OCAH staff proposed removing the distinct reporting subcategories for mobile clinic services (and a separate “crisis care” subcategory) and for long‑term care from the payer submission template. The change would not exclude the spending from measurement, staff said; instead, those payments would be captured in broader outpatient or “other services” categories for payer reporting to reduce data submitter burden.
Staff explained that preliminary HPD analysis found commercial spending on mobile clinic services to be negligible (below one‑tenth of 1% of commercial behavioral health spending from 2018–2023) and long‑term care spending similarly small. Medi‑Cal showed modest mobile clinic spending (about 4% during 2018–2023), staff said. Because those services are both small in payer data submissions and often require more granular encounter‑level information to understand utilization, OCAH recommended using HPD for deeper analysis of crisis and mobile clinic services.
Several participants supported the change but raised caveats. Kirsten Barlow of the California Hospital Association supported removing the mobile clinic and long‑term care subcategories for the payer reporting template, noting that mobile clinic programs are largely rolled out through Medi‑Cal and county behavioral health systems that the initial payer submissions do not comprehensively capture.
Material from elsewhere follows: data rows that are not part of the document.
(* ===== verification/A2aCombine.v ===== *)
(** * The combine phase of the all-to-all

    Each rank sends the results of its experts back to the ranks that own the tokens.  A rank
    reads the result of its [j]-th token for expert [e] at the slot (tokens for the experts
    before [e]) + [j] of its receive buffer: every one of these slots is filled, by the rank
    that holds the expert, from the token it belongs to, and by no other. *)
From stdpp Require Import prelude strings list.
From S2P Require Import Prelude Api A2aWorker A2aCounts A2aRouting A2aSpec.
Local Open Scope Z_scope.

(** ** Positions in lists *)
Lemma bind_split {A B} (f : A -> list B) gs d x r :
  gs ≫= f = d ++ x :: r -> exists g1 g g2 d' r',
    gs = g1 ++ g :: g2 /\ d = (g1 ≫= f) ++ d' /\ f g = d' ++ x :: r'.
Proof.
  revert d. induction gs as [|g gs IH]; intros d; cbn; [by destruct d|].
  intros Heq. apply app_eq_inv in Heq as [(k & Hfg & Hk)|(k & -> & Hk)].
  - destruct k as [|y k]; cbn in Hk.
    + destruct (IH [] (eq_sym Hk)) as (g1 & g' & g2 & d' & r' & -> & Hd & Hg').
      rewrite app_nil_r in Hfg. subst d. exists (g :: g1), g', g2, d', r'. split; [done|]. split; [|done].
      cbn. rewrite <- (assoc_L (++)), <- Hd. by rewrite app_nil_r.
    + injection Hk as <- ->. by exists [], g, gs, d, k.
  - destruct (IH k Hk) as (g1 & g' & g2 & d' & r' & -> & -> & Hg'). exists (g :: g1), g', g2, d', r'.
    split; [done|]. split; [|done]. cbn. by rewrite <- (assoc_L (++)).
Qed.

Lemma cnt_zero {A} p (l : list A) : (forall x, x ∈ l -> p x = false) -> cnt p l = 0.
Proof. intros Hp. induction l as [|x l IH]; [done|]. cbn. rewrite Hp by set_solver. rewrite IH by set_solver. done. Qed.

(** The element of [l] that [j] elements with [p] precede. *)
Lemma cnt_find {A} p (l : list A) j :
  0 <= j < cnt p l -> exists i x, l !! i = Some x /\ p x = true /\ cnt p (take i l) = j.
Proof.
  revert j. induction l as [|x l IH]; intros j Hj; cbn in Hj; [lia|]. destruct (p x) eqn:Hx.
  - destruct (decide (j = 0)) as [->|]; [by exists 0%nat, x|].
    destruct (IH (j - 1) ltac:(lia)) as (i & y & Hi & Hy & Hc). exists (S i), y. split_and!; [done..|].
    cbn. rewrite Hx. lia.
  - destruct (IH j ltac:(lia)) as (i & y & Hi & Hy & Hc). exists (S i), y. split_and!; [done..|].
    cbn. rewrite Hx. lia.
Qed.

Lemma cnt_unique {A} p (l : list A) i i' x x' :
  l !! i = Some x -> l !! i' = Some x' -> p x = true -> p x' = true ->
  cnt p (take i l) = cnt p (take i' l) -> i = i'.
Proof.
  revert i i'. induction l as [|y l IH]; intros i i'; [done|]. intros Hi Hi' Hx Hx'.
  destruct i as [|i], i' as [|i']; cbn in Hi, Hi' |- *; simplify_eq; intros Hc; [done|..].
  - rewrite Hx in Hc. pose proof (cnt_nonneg p (take i' l)). lia.
  - rewrite Hx' in Hc. pose proof (cnt_nonneg p (take i l)). lia.
  - f_equal. apply (IH i i'); [done..|lia].
Qed.

(** The step of a non-decreasing function that covers [x]. *)
Lemma step_cover (f : nat -> Z) n x : f 0%nat <= x < f n -> exists k, (k < n)%nat /\ f k <= x < f (S k).
Proof.
  induction n as [|n IH]; [lia|]. intros Hx. destruct (decide (x < f n)).
  - destruct IH as (k & Hk & Hf); [lia|]. exists k. split; [lia|done].
  - exists n. split; lia.
Qed.

Lemma step_unique (f : nat -> Z) k k' x :
  (forall i j, (i <= j)%nat -> f i <= f j) -> f k <= x < f (S k) -> f k' <= x < f (S k') -> k = k'.
Proof.
  intros Hm Hk Hk'. destruct (Nat.lt_trichotomy k k') as [Hlt|[|Hlt]]; [|done|].
  - pose proof (Hm (S k) k' ltac:(lia)). lia.
  - pose proof (Hm (S k') k ltac:(lia)). lia.
Qed.

(** ** Where a rank sends its results *)
Section Returns.
Context (c : A2aState) (tbl : list Z) (Hok : a2a_ok c tbl).
Local Abbreviation pre := (pre c tbl).
Local Abbreviation T := (T c tbl).
Local Abbreviation all := (all c tbl).
Local Abbreviation fst_ := (fst_ c).
Local Abbreviation lst_ := (lst_ c).
Local Abbreviation R := (R c tbl).

(** The tokens of a group come ordered by expert. *)
Lemma tokens_elem g x : x ∈ tokens c tbl g -> x.1 = g.
Proof.
  unfold tokens. rewrite list_elem_of_bind. intros (e & Hin & _). by apply elem_of_replicate in Hin as [-> _].
Qed.

Lemma replicate_prefix {A} n (x : A) d r : replicate n x = d ++ r -> d = replicate (length d) x.
Proof.
  intros Heq. symmetry. apply replicate_as_Forall. split; [done|]. apply Forall_forall. intros y Hy.
  assert (y ∈ replicate n x) as Hin by (rewrite Heq; set_solver). by apply elem_of_replicate in Hin as [-> _].
Qed.

Lemma seq_prefix a n d x r : seq a n = d ++ x :: r -> d = seq a (x - a) /\ (a <= x)%nat.
Proof.
  intros Heq. assert (seq a n !! length d = Some x) as Hl by (by rewrite Heq, list_lookup_middle).
  apply lookup_seq in Hl as [Hl1 Hl2]. split; [|lia].
  rewrite <- (take_app_length d (x :: r)), <- Heq, take_seq. f_equal. lia.
Qed.

Lemma tokens_prefix g d e r :
  tokens c tbl g = d ++ (g, e) :: r -> cnt (of_group g) d = pre g e - pre g fst_ + cnt (of_both g e) d.
Proof.
  intros Hd. apply bind_split in Hd as (e1 & e' & e2 & d' & r' & He & -> & Hd').
  assert ((g, e) ∈ replicate (Z.to_nat (R g e')) (g, e')) as Hin by (rewrite Hd'; set_solver).
  apply elem_of_replicate in Hin as [[= <-] _].
  apply seq_prefix in He as [-> Hle]. rewrite (replicate_prefix _ _ _ _ Hd').
  rewrite !cnt_app, !(cnt_expert_blocks c tbl Hok), !cnt_replicate, of_group_eq, of_both_eq, !Nat.eqb_refl. cbn [andb].
  rewrite (sumf_ext _ _ (fun j => R g (fst_ + j))) by (intros; by rewrite of_group_eq, Nat.eqb_refl).
  rewrite (sumf_shift _ _ (R g)). replace (fst_ + (e - fst_))%nat with e by lia.
  rewrite (sumf_ext _ (fun j => if of_both _ _ _ then _ else _) (fun _ => 0)).
  2:{ intros j Hj. rewrite of_both_eq, (proj2 (Nat.eqb_neq (fst_ + j) e)) by lia. by rewrite andb_false_r. }
  rewrite sumf_const_0. unfold A2aCounts.pre. lia.
Qed.

Lemma group_prefix done g e rest :
  done ++ (g, e) :: rest = all -> cnt (of_group g) done = pre g e - pre g fst_ + cnt (of_both g e) done.
Proof.
  intros Hall. symmetry in Hall. apply bind_split in Hall as (g1 & g' & g2 & d & r & Hv & -> & Hd).
  assert (NoDup (visit c)) as Hnd by (rewrite (visit_perm c tbl Hok); apply NoDup_ListNoDup, seq_NoDup).
  rewrite Hv, NoDup_app, NoDup_cons in Hnd. destruct Hnd as (_ & Hd1 & _ & _).
  assert (g = g') as <- by (apply (tokens_elem g' (g, e)); rewrite Hd; set_solver).
  rewrite !cnt_app, (tokens_prefix _ _ _ _ Hd).
  assert (forall x, x ∈ g1 ≫= tokens c tbl -> x.1 <> g) as Hne.
  { intros x Hin Hx. apply list_elem_of_bind in Hin as (h & Hin & Hh). apply tokens_elem in Hin.
    apply (Hd1 h Hh). rewrite <- Hin, Hx. set_solver. }
  rewrite (cnt_zero (of_group g) (g1 ≫= _)), (cnt_zero (of_both g e) (g1 ≫= _)); [lia| |]; intros x Hx%Hne;
    unfold of_both, of_group; by rewrite (proj2 (Nat.eqb_neq _ _) Hx).
Qed.

Lemma cnt_both_all g e : (g < num_groups c)%nat -> (fst_ <= e < lst_)%nat -> cnt (of_both g e) all = R g e.
Proof.
  intros Hg He. rewrite (cnt_all c tbl Hok), <- (sumf_pick (num_groups c) g (fun g => R g e) Hg). apply sumf_ext.
  intros h Hh. rewrite (cnt_tokens c tbl Hok). destruct (Nat.eqb_spec h g) as [->|Hne].
  - rewrite (sumf_ext _ _ (fun j => if (j =? (e - fst_))%nat then R g (fst_ + j) else 0)).
    + rewrite (sumf_pick _ (e - fst_) (fun j => R g (fst_ + j))) by lia. f_equal. lia.
    + intros j Hj. rewrite of_both_eq, Nat.eqb_refl. cbn [andb].
      destruct (Nat.eqb_spec (fst_ + j) e), (Nat.eqb_spec j (e - fst_)); lia.
  - rewrite (sumf_ext _ _ (fun _ => 0)); [apply sumf_const_0|]. intros j _.
    by rewrite of_both_eq, (proj2 (Nat.eqb_neq _ _) Hne).
Qed.

(** ** The slots *)
Lemma entry_slot i g e :
  all !! i = Some (g, e) ->
  (g < num_groups c)%nat /\ (fst_ <= e < lst_)%nat /\
  0 <= cnt (of_both g e) (take i all) < R g e /\
  cnt (of_group g) (take i all) = pre g e - pre g fst_ + cnt (of_both g e) (take i all).
Proof.
  intros Hi. apply take_drop_middle in Hi as Hall. destruct (preceding_bounds c tbl Hok _ _ _ _ Hall) as (Hg & He & _).
  split; [done|]. split; [done|]. split; [|by eapply group_prefix]. split; [apply cnt_nonneg|].
  rewrite <- (cnt_both_all g e Hg He). rewrite <- Hall at 2. rewrite cnt_app. cbn [cnt].
  rewrite of_both_eq, !Nat.eqb_refl. cbn [andb]. pose proof (cnt_nonneg (of_both g e) (drop (S i) all)). lia.
Qed.

(** The tokens of a group that precede position [i], as [source_rank] shows them. *)
Lemma source_count_at i g e :
  all !! i = Some (g, e) ->
  let src := Z.of_nat (g * dp_size c + dp_rank c) in
  dev_source_rank (routing c tbl) !! i = Some src /\
  cnt (Z.eqb src) (take i (dev_source_rank (routing c tbl))) = cnt (of_group g) (take i all).
Proof.
  intros Hp src. change (dev_source_rank (routing c tbl)) with (scan (rank_entry c) all).
  rewrite source_ranks, list_lookup_fmap, Hp. cbn. split; [done|].
  rewrite <- fmap_take, cnt_fmap. apply cnt_ext. intros [h e']. unfold src, of_group. cbn [fst].
  pose proof (ok_dp _ _ Hok).
  destruct (Nat.eqb_spec h g) as [->|]; [by apply Z.eqb_refl|]. apply Z.eqb_neq. nia.
Qed.

(** C11: every received token gets its own slot in the padded region of its expert.  On a
    well-formed configuration [process_routing_info] succeeds; the entries of [padded_index] are
    pairwise distinct and there are as many as tokens for the local experts.  Take position [p]:
    [source_rank] names the rank of a group [g] whose token this is, and counting that rank's
    earlier entries gives the token's number among those [g] routed to this rank, which [g] has
    ordered by expert; the number is one of expert [e].  Then slot [p] lies in the region of [e]:
    [n] consecutive slots, [n] being the expert's count copied to the device, that start at a
    multiple of [expert_padding] and end before the next region. *)
Theorem tokens_get_distinct_padded_slots {St} (s : St) :
  exists r, process_routing_info c tbl s = Done (r, s) /\ NoDup (dev_padded_index r) /\
    Z.of_nat (length (dev_padded_index r)) = sum_list_Z (dev_tokens_per_expert r) /\
    forall p x, dev_padded_index r !! p = Some x -> exists g e n,
      (g < num_groups c)%nat /\ (first_local_expert c <= e < last_local_expert c)%nat /\
      let src := Z.of_nat (g * dp_size c + dp_rank c) in
      let number := cnt (Z.eqb src) (take p (dev_source_rank r)) in
      let j := (e - first_local_expert c)%nat in
      dev_source_rank r !! p = Some src /\
      pre g e <= pre g (first_local_expert c) + number < pre g (S e) /\
      dev_tokens_per_expert r !! j = Some n /\ padoff c tbl j <= x < padoff c tbl j + n /\
      (expert_padding c | padoff c tbl j) /\ padoff c tbl j + n <= padoff c tbl (S j).
Proof.
  exists (routing c tbl). split; [by apply process_routing_info_run|]. split; [by apply padded_index_NoDup|].
  split; [by apply padded_index_length|]. intros p x Hp.
  change (dev_padded_index (routing c tbl)) with (scan (pad_entry c tbl) all) in Hp.
  unfold scan in Hp. rewrite list_lookup_imap in Hp. destruct (all !! p) as [[g e]|] eqn:Hi; [|done].
  cbn in Hp. injection Hp as <-.
  destruct (entry_slot p g e Hi) as (Hg & He & Hb & Hc). destruct (source_count_at p g e Hi) as [Hsrc Hcnt].
  destruct (pad_entry_region c tbl Hok p g e Hi) as [Hj Hr]. destruct (region_padded c tbl Hok (e - fst_) Hj) as (Hn & Ha & Hnext).
  exists g, e, (per_expert c tbl (num_groups c) (e - fst_)). split; [done|]. split; [done|]. cbv zeta.
  split; [done|].
  split; [|done]. pose proof (pre_S c tbl g e). change (first_local_expert c) with fst_. rewrite Hcnt. lia.
Qed.

Lemma group_of_rank q : (q < world_size c)%nat -> (q / dp_size c < num_groups c)%nat.
Proof. intros Hq. apply Nat.Div0.div_lt_upper_bound. pose proof (world_groups _ _ Hok). lia. Qed.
Beth and Carrie emphasized the importance of making clear in OCAH public materials what payer submissions include and what will be studied using HPD. Hector noted AB 988’s requirement for private plans to cover mobile crisis services and suggested OCAH monitor trends and reconsider adding the subcategories if utilization grows.
OCAH staff said the recommended change is intended to simplify reporting while preserving total spending measurement; the team committed to using HPD to monitor mobile crisis and related service utilization and to revisit subcategory definitions in future reporting cycles if warranted.